5. Read Site Reviews

Finally, read reviews about individual campsites. Campendium,, and state park websites often have reviews. Pay attention to what other RVers have shared. It may save you from damaging your RV or going down a road in the campground only meant for RVs measuring 30 feet or less.

Consider the size of the rig that other RVers have. If you have a truck camper and a fifth-wheel owner complained about the site being too narrow, that might not apply to you. But if you have a Class A with four slides, you should avoid that site.

How Do You Choose a Good Campsite Online?

Some online websites don’t have reviews of individual sites. All you see is a campground map. You can choose your site based on the dimensions listed and the proximity to amenities, but you don’t have much more to go on.

We suggest looking at a satellite map of the campground. Pay attention to any tight turns getting through the campground. Are there lots of trees, or is it mostly wide open space? You can also call the campground and ask the staff for suggestions based on what you need.

How Early Should You Book a Campsite?

Your options will be more limited the later you wait to make a reservation. If you have a large rig, booking early is even more critical so you’re not stuck with a tight site. If you have kids and want to ensure you need family-friendly activities, make your reservation as early as you can.

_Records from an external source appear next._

(** ** Copies *)

(** [f] with [bs] from address [a] on. *)
Definition patched (f : Z → option Z) (a : Z) (bs : list Z) (x : Z) : option Z :=
  if decide (a ≤ x < a + Z.of_nat (length bs)) then bs !! Z.to_nat (x - a) else f x.

Lemma patched_nil f a x : patched f a [] x = f x.
Proof. unfold patched. rewrite decide_False; [done|]. simpl. lia. Qed.

Lemma patched_cons f a b bs x :
  patched (λ y, if decide (y = a) then Some b else f y) (a + 1) bs x = patched f a (b :: bs) x.
Proof.
  unfold patched. rewrite length_cons. destruct (decide (x = a)) as [->|Hne].
  - rewrite decide_False, decide_True by lia. by rewrite Z.sub_diag.
  - destruct (decide (a + 1 ≤ x < a + 1 + Z.of_nat (length bs))) as [H|H].
    + rewrite decide_True by lia. rewrite lookup_cons_ne_0 by lia. f_equal. lia.
    + by rewrite decide_False by lia.
Qed.

Lemma copy_into_spec src : ∀ s addr i, uspace s → 0 ≤ addr → 0 ≤ i →
  addr + i + Z.of_nat (length src) ≤ 2 ^ 64 → Forall is_u8 src →
  (∀ j, 0 ≤ j < Z.of_nat (length src) → can_write s (addr + i + j) = true) →
  match buf_copy_into_user addr i src s with
  | (Ok _, s') => evolves s s' (patched (view s) (addr + i) src)
  | (Panic, s') => full (fa (km s'))
  | _ => False
  end.
Proof.
  induction src as [|b src IH]; intros s addr i Hu Ha Hi Hov Hb Hw; cbn [buf_copy_into_user].
  { eapply evolves_ext; [by apply evolves_refl|]. intros x. by rewrite patched_nil. }
  rewrite length_cons in Hov, Hw. apply Forall_cons in Hb as [Hb Hbs].
  unfold bind at 1, lift, add_ov, checked_add. rewrite (proj2 (Z.ltb_lt _ _)) by lia. cbn [unwrap].
  unfold bind. pose proof (store_spec s (addr + i) b Hu ltac:(rewrite <-(Z.add_0_r (addr + i)); apply Hw; lia) Hb) as Hst.
  destruct (user_store (addr + i) b s) as [[[]|er| |] s1]; [|done..].
  assert (Hw1 : ∀ j, 0 ≤ j < Z.of_nat (length src) → can_write s1 (addr + (i + 1) + j) = true).
  { intros j Hj. rewrite (ev_write _ _ _ Hst).
    replace (addr + (i + 1) + j) with (addr + i + (j + 1)) by lia. apply Hw. lia. }
  specialize (IH s1 addr (i + 1) (ev_space _ _ _ Hst) Ha ltac:(lia) ltac:(lia) Hbs Hw1).
  destruct (buf_copy_into_user addr (i + 1) src s1) as [[[]|er| |] s2]; [|done..].
  eapply evolves_trans; [exact Hst|]. eapply evolves_ext; [exact IH|].
  intros x. rewrite <-patched_cons. replace (addr + (i + 1)) with (addr + i + 1) by lia.
  unfold patched. destruct (decide _); [done|]. apply (ev_view _ _ _ Hst).
Qed.

(** [bs] is what a copy of at most [n] bytes from [a] on reads before a byte
    that [stop] accepts; [stopped] says if there was one. *)
Definition read_until (s : Space) (a : Z) (n : nat) (stop : Z → bool) (bs : list Z) (stopped : bool) : Prop :=
  (∀ j b, bs !! j = Some b → view s (a + Z.of_nat j) = Some b ∧ stop b = false) ∧
  if stopped then (length bs < n)%nat ∧ ∃ b, view s (a + Z.of_nat (length bs)) = Some b ∧ stop b = true
  else length bs = n.

(** The bytes that such a copy looks at can be read. *)
Definition readable_until (s : Space) (a : Z) (n : nat) (stop : Z → bool) : Prop :=
  ∀ j, 0 ≤ j < Z.of_nat n →
    (∀ j', 0 ≤ j' < j → ∃ b, view s (a + j') = Some b ∧ stop b = false) → can_read s (a + j) = true.

Lemma readable_until_head s a n stop : readable_until s a (S n) stop → can_read s a = true.
Proof. intros Hr. rewrite <-(Z.add_0_r a). apply Hr; lia. Qed.

Lemma readable_until_tail s s' a n stop b : readable_until s a (S n) stop → view s a = Some b → stop b = false →
  (∀ x, view s' x = view s x) → (∀ x, can_read s' x = can_read s x) → readable_until s' (a + 1) n stop.
Proof.
  intros Hr Hb Hst Hv Hc j Hj Hpre. rewrite Hc. replace (a + 1 + j) with (a + (j + 1)) by lia. apply Hr; [lia|].
  intros j' Hj'. destruct (decide (j' = 0)) as [->|]; [exists b; by rewrite Z.add_0_r|].
  destruct (Hpre (j' - 1) ltac:(lia)) as (b' & Hb' & ?). exists b'. rewrite Hv in Hb'. split; [|done]. rewrite <-Hb'. f_equal. lia.
Qed.

Lemma read_until_cons s s' a n stop b bs stopped : view s a = Some b → stop b = false → (∀ x, view s' x = view s x) →
  read_until s' (a + 1) n stop bs stopped → read_until s a (S n) stop (b :: bs) stopped.
Proof.
  intros Hb Hst Hv [Hbs Hend]. split.
  - intros [|j] b' Hj; cbn in Hj; [injection Hj as <-; by rewrite Z.add_0_r|].
    destruct (Hbs j b' Hj) as [H1 H2]. rewrite Hv in H1. split; [|done]. rewrite <-H1. f_equal. lia.
  - rewrite length_cons. destruct stopped; [|lia]. destruct Hend as (Hlt & b' & H1 & H2). split; [lia|].
    exists b'. rewrite Hv in H1. split; [|done]. rewrite <-H1. f_equal. lia.
Qed.

Lemma copy_from_spec n : ∀ s addr i stop, uspace s → 0 ≤ addr → 0 ≤ i → addr + i + Z.of_nat n ≤ 2 ^ 64 →
  readable_until s (addr + i) n stop →
  match buf_copy_from_user_until n addr i stop s with
  | (Ok (bs, stopped), s') => evolves s s' (view s) ∧ read_until s (addr + i) n stop bs stopped
  | (Panic, s') => full (fa (km s'))
  | _ => False
  end.
Proof.
  induction n as [|n IH]; intros s addr i stop Hu Ha Hi Hov Hr; cbn [buf_copy_from_user_until].
  { split; [by apply evolves_refl|]. by split; [intros j b Hj|]. }
  unfold bind at 1, lift, add_ov, checked_add. rewrite (proj2 (Z.ltb_lt _ _)) by lia. cbn [unwrap].
  unfold bind at 1. pose proof (load_spec s (addr + i) Hu (readable_until_head _ _ _ _ Hr)) as Hld.
  destruct (user_load (addr + i) s) as [[b|er| |] s1]; [|done..]. destruct Hld as [Hb Hev].
  destruct (stop b) eqn:Hst.
  { split; [done|]. split; [by intros j b' Hj|]. split; [simpl; lia|]. exists b. by rewrite Z.add_0_r. }
  pose proof (readable_until_tail s s1 _ n stop b Hr Hb Hst (ev_view _ _ _ Hev) (ev_read _ _ _ Hev)) as Hr1.
  rewrite <-Z.add_assoc in Hr1. specialize (IH s1 addr (i + 1) stop (ev_space _ _ _ Hev) Ha ltac:(lia) ltac:(lia) Hr1).
  unfold bind. destruct (buf_copy_from_user_until n addr (i + 1) stop s1) as [[[bs stopped]|er| |] s2]; [|done..].
  destruct IH as [Hev2 Hru]. split.
  - eapply evolves_trans; [exact Hev|]. eapply evolves_ext; [exact Hev2|]. apply Hev.
  - rewrite Z.add_assoc in Hru. by eapply read_until_cons; [..|exact Hru]; [| |apply Hev].
Qed.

Consider the time of year you’re traveling as well. Booking a Memorial Day or July 4th camping getaway is much harder if you wait until the last minute.

RVers with a small fiberglass trailer might not have as much trouble taking what’s available, but a family with a 40-foot fifth wheel can’t just reserve any site. Plan ahead to ensure you get the best site for your needs.

Pro Tip: Check out these Awesome Places to Stay for 4th of July Camping!

Your Campsite Can Make or Break Your Adventure: Choose Wisely

Your campsite really can make or break your adventure. Spending 30 minutes leveling your RV upon arrival isn’t how you want to start your weekend.

Walking half a mile to get to the playground isn’t ideal when you have young ones. So make the most of your camping weekend by booking early and choosing a site that best suits your needs.

Have you ever been stuck in a terrible campsite? Do you have tips you’d suggest to avoid such an ordeal?